From the entries below, copy every line that holds the word "replies".

** EXERCISE MATERIAL follows **

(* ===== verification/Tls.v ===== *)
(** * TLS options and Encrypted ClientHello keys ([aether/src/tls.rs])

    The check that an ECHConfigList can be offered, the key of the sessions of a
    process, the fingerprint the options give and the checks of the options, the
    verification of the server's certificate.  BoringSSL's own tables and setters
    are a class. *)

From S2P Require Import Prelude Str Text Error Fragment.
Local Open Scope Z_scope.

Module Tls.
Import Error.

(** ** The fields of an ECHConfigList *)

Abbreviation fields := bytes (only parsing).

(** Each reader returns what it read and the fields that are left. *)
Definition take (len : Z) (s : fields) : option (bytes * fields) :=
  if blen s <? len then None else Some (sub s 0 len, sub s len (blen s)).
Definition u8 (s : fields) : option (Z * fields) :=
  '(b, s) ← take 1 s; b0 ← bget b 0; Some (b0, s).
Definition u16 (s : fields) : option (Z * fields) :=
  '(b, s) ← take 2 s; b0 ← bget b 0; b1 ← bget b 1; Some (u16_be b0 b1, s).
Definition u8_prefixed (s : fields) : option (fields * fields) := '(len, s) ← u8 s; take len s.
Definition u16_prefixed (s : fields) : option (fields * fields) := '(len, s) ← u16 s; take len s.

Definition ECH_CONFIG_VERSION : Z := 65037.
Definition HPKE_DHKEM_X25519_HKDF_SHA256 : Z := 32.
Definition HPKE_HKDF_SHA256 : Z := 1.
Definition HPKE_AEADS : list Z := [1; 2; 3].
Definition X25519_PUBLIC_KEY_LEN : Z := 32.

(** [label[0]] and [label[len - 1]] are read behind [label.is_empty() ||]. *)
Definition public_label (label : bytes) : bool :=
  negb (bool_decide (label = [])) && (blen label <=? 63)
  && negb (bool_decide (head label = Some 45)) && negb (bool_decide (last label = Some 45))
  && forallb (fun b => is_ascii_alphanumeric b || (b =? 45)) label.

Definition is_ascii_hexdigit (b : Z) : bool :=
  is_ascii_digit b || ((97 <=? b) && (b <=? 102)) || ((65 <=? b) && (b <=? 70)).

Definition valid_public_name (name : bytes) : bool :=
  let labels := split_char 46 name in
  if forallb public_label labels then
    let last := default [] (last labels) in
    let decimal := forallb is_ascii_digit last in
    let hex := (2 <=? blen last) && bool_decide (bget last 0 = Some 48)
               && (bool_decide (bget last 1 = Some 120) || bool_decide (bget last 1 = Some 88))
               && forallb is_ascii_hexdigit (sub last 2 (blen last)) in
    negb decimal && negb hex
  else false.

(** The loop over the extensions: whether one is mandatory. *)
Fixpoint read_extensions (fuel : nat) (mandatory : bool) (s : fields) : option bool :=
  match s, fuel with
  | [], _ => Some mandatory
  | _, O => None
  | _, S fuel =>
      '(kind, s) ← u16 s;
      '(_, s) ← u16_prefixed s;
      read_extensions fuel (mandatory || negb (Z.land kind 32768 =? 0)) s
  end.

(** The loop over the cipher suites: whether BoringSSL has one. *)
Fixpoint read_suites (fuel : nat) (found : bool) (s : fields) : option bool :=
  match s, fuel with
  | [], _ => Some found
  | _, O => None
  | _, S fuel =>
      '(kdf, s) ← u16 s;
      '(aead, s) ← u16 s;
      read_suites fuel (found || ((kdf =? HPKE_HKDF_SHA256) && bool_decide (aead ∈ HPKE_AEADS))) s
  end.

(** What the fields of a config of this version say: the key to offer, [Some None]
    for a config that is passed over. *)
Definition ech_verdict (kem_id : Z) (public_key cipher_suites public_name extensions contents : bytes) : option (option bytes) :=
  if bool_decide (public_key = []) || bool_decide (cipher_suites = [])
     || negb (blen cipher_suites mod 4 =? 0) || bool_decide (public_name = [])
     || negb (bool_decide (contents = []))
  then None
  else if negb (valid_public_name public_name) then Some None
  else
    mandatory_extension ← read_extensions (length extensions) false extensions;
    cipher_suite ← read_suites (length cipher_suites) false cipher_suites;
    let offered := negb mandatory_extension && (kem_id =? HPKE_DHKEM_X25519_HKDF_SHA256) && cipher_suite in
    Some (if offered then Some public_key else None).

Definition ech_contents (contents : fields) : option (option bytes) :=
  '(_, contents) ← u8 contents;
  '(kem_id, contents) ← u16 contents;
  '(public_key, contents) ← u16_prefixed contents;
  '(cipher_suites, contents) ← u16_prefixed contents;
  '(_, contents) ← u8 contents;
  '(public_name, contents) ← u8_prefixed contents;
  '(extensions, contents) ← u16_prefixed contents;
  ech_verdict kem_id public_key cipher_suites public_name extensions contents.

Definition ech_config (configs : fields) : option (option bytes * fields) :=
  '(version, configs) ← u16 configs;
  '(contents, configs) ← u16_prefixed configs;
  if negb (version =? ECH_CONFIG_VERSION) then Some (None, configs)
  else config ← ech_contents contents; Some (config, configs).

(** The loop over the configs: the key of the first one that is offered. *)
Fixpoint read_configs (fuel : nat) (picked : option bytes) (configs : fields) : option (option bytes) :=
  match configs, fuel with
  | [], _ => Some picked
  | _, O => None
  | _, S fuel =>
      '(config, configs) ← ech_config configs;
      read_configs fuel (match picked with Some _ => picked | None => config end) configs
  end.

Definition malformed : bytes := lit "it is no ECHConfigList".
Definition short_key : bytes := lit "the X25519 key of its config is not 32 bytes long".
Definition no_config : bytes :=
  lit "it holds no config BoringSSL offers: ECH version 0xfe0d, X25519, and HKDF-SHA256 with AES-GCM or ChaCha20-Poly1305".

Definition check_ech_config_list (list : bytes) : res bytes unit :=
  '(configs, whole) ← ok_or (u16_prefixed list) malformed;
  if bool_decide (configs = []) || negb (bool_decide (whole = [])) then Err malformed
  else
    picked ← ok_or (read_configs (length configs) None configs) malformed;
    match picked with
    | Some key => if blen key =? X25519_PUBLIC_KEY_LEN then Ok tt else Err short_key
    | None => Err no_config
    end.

** End of EXERCISE MATERIAL **
** EXERCISE MATERIAL follows **

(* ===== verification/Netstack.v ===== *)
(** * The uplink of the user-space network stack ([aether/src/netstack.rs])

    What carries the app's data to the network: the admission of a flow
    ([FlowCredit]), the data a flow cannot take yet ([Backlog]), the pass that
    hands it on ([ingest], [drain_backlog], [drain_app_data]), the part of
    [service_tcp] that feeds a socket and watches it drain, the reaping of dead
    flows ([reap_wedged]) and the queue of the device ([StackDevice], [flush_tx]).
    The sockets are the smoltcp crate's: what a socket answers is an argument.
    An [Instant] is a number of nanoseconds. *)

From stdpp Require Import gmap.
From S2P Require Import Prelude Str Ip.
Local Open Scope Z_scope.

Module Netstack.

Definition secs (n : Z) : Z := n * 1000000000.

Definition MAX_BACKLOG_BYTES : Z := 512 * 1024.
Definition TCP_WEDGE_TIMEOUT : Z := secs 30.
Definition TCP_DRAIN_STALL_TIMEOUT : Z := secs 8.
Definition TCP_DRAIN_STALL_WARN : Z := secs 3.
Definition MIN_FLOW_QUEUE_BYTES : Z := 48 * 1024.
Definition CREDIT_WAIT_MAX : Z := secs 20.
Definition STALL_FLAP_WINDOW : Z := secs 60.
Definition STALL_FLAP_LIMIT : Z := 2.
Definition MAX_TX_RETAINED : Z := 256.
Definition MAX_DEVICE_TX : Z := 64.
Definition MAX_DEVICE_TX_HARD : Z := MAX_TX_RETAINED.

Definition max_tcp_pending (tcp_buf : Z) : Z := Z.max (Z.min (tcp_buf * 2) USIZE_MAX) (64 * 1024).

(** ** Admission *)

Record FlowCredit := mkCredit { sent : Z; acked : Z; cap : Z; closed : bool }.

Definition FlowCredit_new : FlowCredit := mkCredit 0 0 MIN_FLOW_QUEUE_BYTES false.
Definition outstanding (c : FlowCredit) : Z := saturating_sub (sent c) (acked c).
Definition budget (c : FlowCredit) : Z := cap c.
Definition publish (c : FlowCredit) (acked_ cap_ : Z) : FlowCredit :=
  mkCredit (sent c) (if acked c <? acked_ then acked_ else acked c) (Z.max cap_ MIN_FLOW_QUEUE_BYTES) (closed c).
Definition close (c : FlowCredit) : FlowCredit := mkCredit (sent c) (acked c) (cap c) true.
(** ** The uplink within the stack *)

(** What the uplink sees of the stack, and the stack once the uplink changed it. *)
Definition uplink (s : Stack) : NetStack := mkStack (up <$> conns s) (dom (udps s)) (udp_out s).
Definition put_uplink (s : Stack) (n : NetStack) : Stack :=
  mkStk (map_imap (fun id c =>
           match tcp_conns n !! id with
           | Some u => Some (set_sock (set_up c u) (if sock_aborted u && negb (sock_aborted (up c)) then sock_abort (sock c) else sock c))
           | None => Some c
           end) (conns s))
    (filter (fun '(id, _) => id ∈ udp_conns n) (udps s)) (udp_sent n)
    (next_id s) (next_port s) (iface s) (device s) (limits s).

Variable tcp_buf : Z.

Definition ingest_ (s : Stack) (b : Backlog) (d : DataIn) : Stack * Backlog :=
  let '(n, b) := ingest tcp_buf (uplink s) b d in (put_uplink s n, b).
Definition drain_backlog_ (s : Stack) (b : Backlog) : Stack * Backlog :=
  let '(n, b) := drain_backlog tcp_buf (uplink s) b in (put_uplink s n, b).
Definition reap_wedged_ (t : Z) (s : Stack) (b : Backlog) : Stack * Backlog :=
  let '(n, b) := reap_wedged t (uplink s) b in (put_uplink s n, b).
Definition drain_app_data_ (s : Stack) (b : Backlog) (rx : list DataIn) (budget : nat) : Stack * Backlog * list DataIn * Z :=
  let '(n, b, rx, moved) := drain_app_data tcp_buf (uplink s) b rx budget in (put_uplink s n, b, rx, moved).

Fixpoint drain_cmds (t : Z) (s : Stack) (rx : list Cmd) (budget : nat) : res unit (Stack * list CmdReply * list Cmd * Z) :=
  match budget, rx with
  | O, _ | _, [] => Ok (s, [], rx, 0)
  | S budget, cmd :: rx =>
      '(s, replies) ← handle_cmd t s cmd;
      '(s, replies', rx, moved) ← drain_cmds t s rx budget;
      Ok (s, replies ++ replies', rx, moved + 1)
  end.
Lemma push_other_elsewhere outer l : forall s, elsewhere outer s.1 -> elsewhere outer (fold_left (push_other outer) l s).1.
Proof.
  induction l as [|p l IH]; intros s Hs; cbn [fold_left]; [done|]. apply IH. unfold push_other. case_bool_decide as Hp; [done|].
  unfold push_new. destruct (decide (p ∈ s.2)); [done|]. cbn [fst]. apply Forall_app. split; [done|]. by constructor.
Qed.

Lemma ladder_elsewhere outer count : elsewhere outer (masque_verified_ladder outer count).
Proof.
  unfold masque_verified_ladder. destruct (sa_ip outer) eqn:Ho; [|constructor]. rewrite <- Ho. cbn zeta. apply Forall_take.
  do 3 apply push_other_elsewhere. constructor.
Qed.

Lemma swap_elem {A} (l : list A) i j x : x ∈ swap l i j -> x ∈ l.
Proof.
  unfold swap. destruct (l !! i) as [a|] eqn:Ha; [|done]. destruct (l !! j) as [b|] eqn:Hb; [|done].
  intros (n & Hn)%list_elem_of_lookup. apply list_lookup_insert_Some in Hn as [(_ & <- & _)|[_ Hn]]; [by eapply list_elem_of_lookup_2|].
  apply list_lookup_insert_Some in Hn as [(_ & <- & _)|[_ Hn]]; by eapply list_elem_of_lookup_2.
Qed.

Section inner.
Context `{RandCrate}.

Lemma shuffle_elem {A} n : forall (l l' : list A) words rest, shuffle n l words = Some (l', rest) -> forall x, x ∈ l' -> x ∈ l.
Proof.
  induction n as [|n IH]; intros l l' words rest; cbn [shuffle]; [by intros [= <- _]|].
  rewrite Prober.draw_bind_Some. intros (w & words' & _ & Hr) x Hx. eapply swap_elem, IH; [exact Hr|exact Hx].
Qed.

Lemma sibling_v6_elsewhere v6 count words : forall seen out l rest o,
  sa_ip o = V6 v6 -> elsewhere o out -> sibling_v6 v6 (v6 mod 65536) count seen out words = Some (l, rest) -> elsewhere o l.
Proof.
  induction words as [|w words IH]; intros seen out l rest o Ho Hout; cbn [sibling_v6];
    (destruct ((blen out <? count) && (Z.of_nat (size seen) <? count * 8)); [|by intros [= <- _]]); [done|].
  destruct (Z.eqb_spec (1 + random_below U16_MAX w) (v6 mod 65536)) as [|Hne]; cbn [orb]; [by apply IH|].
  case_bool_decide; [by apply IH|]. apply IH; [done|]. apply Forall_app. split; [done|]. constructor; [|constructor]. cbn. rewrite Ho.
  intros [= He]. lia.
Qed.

** End of EXERCISE MATERIAL **

● **ANSWER TO THIS TASK**:
      '(s, replies) ← handle_cmd t s cmd;
      '(s, replies', rx, moved) ← drain_cmds t s rx budget;
      Ok (s, replies ++ replies', rx, moved + 1)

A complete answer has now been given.